INSTRUCTIONS FOR THE TASK: Look through the data below and extract, unchanged, the lines from the one that contains "the directory path" to the one that contains "destruct H as (_ & _ & Hlog & _);", both included.

═════ GIVEN DATA

Lemma C9_error_propagation_witness :
  let nowhere := Path_of_string "nowhere" // "organized_files" in
  let image := docs // "organized_files" // "images" // "b.jpg" in
  let failed e := (ERROR, "Error organizing files: " +:+ exn_str e) in
  let ended e := (ERROR, "Program terminated with error: " +:+ exn_str e) in
  log (main "nowhere" [] at_noon (fresh_state fs_collision)).2
  = [ (ERROR, "Error creating directories: "
              +:+ exn_str (FileNotFoundError nowhere));
      failed (FileNotFoundError nowhere); ended (FileNotFoundError nowhere) ]
  ∧ log (main "docs" [] at_noon (fresh_state fs_source_missing)).2
    = [ (INFO, "Directory structure created successfully");
        failed (FileNotFoundError docs); ended (FileNotFoundError docs) ]
  ∧ log (main "docs" ["a.txt"; "b.jpg"] at_noon (fresh_state fs_blocked)).2
    = [ (INFO, "Directory structure created successfully");
        (INFO, "Moved 'a.txt' to documents folder");
        failed (NotADirectoryError image); ended (NotADirectoryError image) ]
  ∧ fs (main "docs" ["a.txt"; "b.jpg"] at_noon (fresh_state fs_blocked)).2
    !! dest_of docs "a.txt" = Some (File "A")
  ∧ stdout (main "docs" ["a.txt"; "organized_files"] at_noon
              (fresh_state fs_report_is_dir)).2
    = [ "Enter the directory path to organize: ";
        "An error occurred: " +:+ exn_str (IsADirectoryError (report_path docs)) ].
Proof.
  intros nowhere image failed ended.
  split; [|split; [|split; [|split]]].
  - destruct (C9_error_propagation mkdir move write_text "nowhere" [] at_noon
                (fresh_state fs_collision) (FileNotFoundError nowhere))
      as (H & _).
    destruct (H [] nowhere
                (map (child nowhere) layout_names)) as (_ & _ & Hlog & _);
      [reflexivity|reflexivity|reflexivity|reflexivity|].
    rewrite methods_by_model in Hlog. rewrite Hlog. reflexivity.
  - destruct (C9_error_propagation mkdir move write_text "docs" [] at_noon
                (fresh_state fs_source_missing) (FileNotFoundError docs))
      as (_ & H & _).
    destruct H as (_ & _ & Hlog & _);
      [vm_compute; reflexivity|vm_compute; reflexivity|].
    rewrite methods_by_model in Hlog. rewrite Hlog.
    vm_compute. reflexivity.
  - destruct (C9_error_propagation mkdir move write_text "docs"
                ["a.txt"; "b.jpg"] at_noon (fresh_state fs_blocked)
                (NotADirectoryError image)) as (_ & _ & H & _).
    destruct (H ["a.txt"] "b.jpg" []) as (_ & _ & Hlog & _);
      [reflexivity|vm_compute; reflexivity|vm_compute; reflexivity
      |vm_compute; reflexivity|vm_compute; reflexivity
      |vm_compute; reflexivity|].
    rewrite methods_by_model in Hlog. rewrite Hlog.
    vm_compute. reflexivity.
  - destruct (C9_error_propagation mkdir move write_text "docs"
                ["a.txt"; "b.jpg"] at_noon (fresh_state fs_blocked)
                (NotADirectoryError image)) as (_ & _ & H & _).
    destruct (H ["a.txt"] "b.jpg" []) as (_ & Hfs & _);
      [reflexivity|vm_compute; reflexivity|vm_compute; reflexivity
      |vm_compute; reflexivity|vm_compute; reflexivity
      |vm_compute; reflexivity|].
    rewrite methods_by_model in Hfs. rewrite Hfs by discriminate.
    vm_compute. reflexivity.
  - destruct (C9_error_propagation mkdir move write_text "docs"
                ["a.txt"; "organized_files"] at_noon
                (fresh_state fs_report_is_dir)
                (IsADirectoryError (report_path docs)))
      as (_ & _ & _ & H & _).
    destruct (H (1, 1)) as (_ & _ & _ & Hout);
      [vm_compute; reflexivity|vm_compute; reflexivity|].
    rewrite methods_by_model in Hout. rewrite Hout.
    vm_compute. reflexivity.
Defined.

══════════

WORKED SOLUTION:
    = [ "Enter the directory path to organize: ";
        "An error occurred: " +:+ exn_str (IsADirectoryError (report_path docs)) ].
Proof.
  intros nowhere image failed ended.
  split; [|split; [|split; [|split]]].
  - destruct (C9_error_propagation mkdir move write_text "nowhere" [] at_noon
                (fresh_state fs_collision) (FileNotFoundError nowhere))
      as (H & _).
    destruct (H [] nowhere
                (map (child nowhere) layout_names)) as (_ & _ & Hlog & _);
      [reflexivity|reflexivity|reflexivity|reflexivity|].
    rewrite methods_by_model in Hlog. rewrite Hlog. reflexivity.
  - destruct (C9_error_propagation mkdir move write_text "docs" [] at_noon
                (fresh_state fs_source_missing) (FileNotFoundError docs))
      as (_ & H & _).
    destruct H as (_ & _ & Hlog & _);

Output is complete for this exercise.